The test should be administered after the student’s second academic semester and before the last day of classes of their third academic semester. Failure to sit for the exam before the end of their third semester will result in an automatic “U” for that semester. For students who have transferred from another graduate institution, scheduling of the exam will be established on an individual basis, but the test must be taken within 12 months of beginning studies at Vanderbilt. If a student fails any component of the exam, the Advisory Committee can grant the student a second chance.  If a second chance is granted, the second test, which will have the same format, must be retaken within 3 months. A second failure will result in termination from the Ph.D. program.

Qualifying Examination

The Qualifying Examination will be given in accordance with the regulations of the Graduate School and administered by the Ph.D. committee. It will consist of a written dissertation proposal, an oral presentation of the proposal, and defense of the proposal. The oral segment may include an examination of concepts both directly and indirectly related to the dissertation proposal. Students should complete the Qualifying Examination after 24 graduate hours and within 42 months of beginning graduate study in the IGPMS. The examination can be taken a maximum of two times. For students with any other prior graduate work, the timeline for Ph.D. qualifying exam can be established on an individual basis.

In the oral qualifying examination, the student should:

  • demonstrate competency with fundamentals in the areas that required remedial action as a result of the  preliminary examination
  • demonstrate in-depth knowledge of subject matter related to the dissertation project, and
  • present a written proposal containing a reasonable research plan and some demonstration of original work in the area of the dissertation to the Ph.D. committee two weeks prior to the examination.

The formal request for appointment to the qualifying examination committee must be received by the Graduate School at least two weeks prior to the date of the examination. Forms for this request are available in the program office.

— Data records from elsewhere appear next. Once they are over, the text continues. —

(** Sample values: a persisted set naming cloudwatch and an unknown plugin. *)
Definition persistedMixed : GoMap managerContracts.PluginInfo :=
  Some (<[ "unknown:plugin" := scenario.persistedInfo "unknown:plugin" ]>
          {[ "aws:cloudWatch" := scenario.persistedInfo "aws:cloudWatch" ]}).
End observations.

(** * Properties *)

(** ** Startup: [Manager.Execute] *)
Section GoMapFacts.
Context {V : Type}.
Implicit Types (m : GoMap V) (order : list string).

Lemma keys_NoDup m : NoDup (keys m).
Proof.
  destruct m as [g|]; simpl; [apply NoDup_fst_map_to_list|constructor].
Qed.

Lemma elem_of_keys m k : k ∈ keys m ↔ has_key m k = true.
Proof.
  destruct m as [g|]; simpl.
  - rewrite bool_decide_eq_true, list_elem_of_fmap. split.
    + intros ([k' v] & -> & Hin). apply elem_of_map_to_list in Hin. eauto.
    + intros [v Hv]. exists (k, v). split; [done|].
      by apply elem_of_map_to_list.
  - split; [by intros ?%not_elem_of_nil|done].
Qed.

Lemma len_keys m : len m = length (keys m).
Proof.
  destruct m as [g|]; simpl; [|done].
  by rewrite length_fmap, length_map_to_list.
Qed.

Lemma range_order_NoDup m order : range_order m order → NoDup order.
Proof. intros Hp. unfold range_order in Hp. rewrite Hp. apply keys_NoDup. Qed.

Lemma range_order_elem m order k :
  range_order m order → k ∈ order ↔ has_key m k = true.
Proof. intros Hp. unfold range_order in Hp. rewrite Hp. apply elem_of_keys. Qed.

Lemma range_order_empty m order :
  range_order m order → len m = 0 → order = [].
Proof.
  intros Hp Hl. unfold range_order in Hp. rewrite len_keys in Hl.
  apply Permutation_length in Hp. apply nil_length_inv. lia.
Qed.
End GoMapFacts.

Section Execute.
Import manager scenario.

Final Public Oral Examination

The final public oral examination is an oral defense of the student's thesis presented before the Ph.D. committee and the public in accordance with the Graduate School requirements. The student must pass the oral and the dissertation must be approved by the committee. These two requirements do not have to be concurrent. The student can take the oral examination a maximum of two times. The dissertation is considered approved once it has been signed by all committee members.

In general, the final oral examination will be conducted in two parts. The first part consists of a public presentation of the thesis followed by questions from the gallery. The second part will be in the form of a question period attended by the Ph.D. committee and invited faculty only.

The student shall submit, not later than two weeks before the end of the final exam period of the term in which the student expects to graduate, two approved copies of the thesis to the Graduate School office, one to the program office and one to each of the thesis advisers. Approval requires at least five signatures on the thesis title page of members of the Ph.D. committee. The candidate shall also furnish an abstract of the thesis, not to exceed 250 words in length, to the Graduate School office.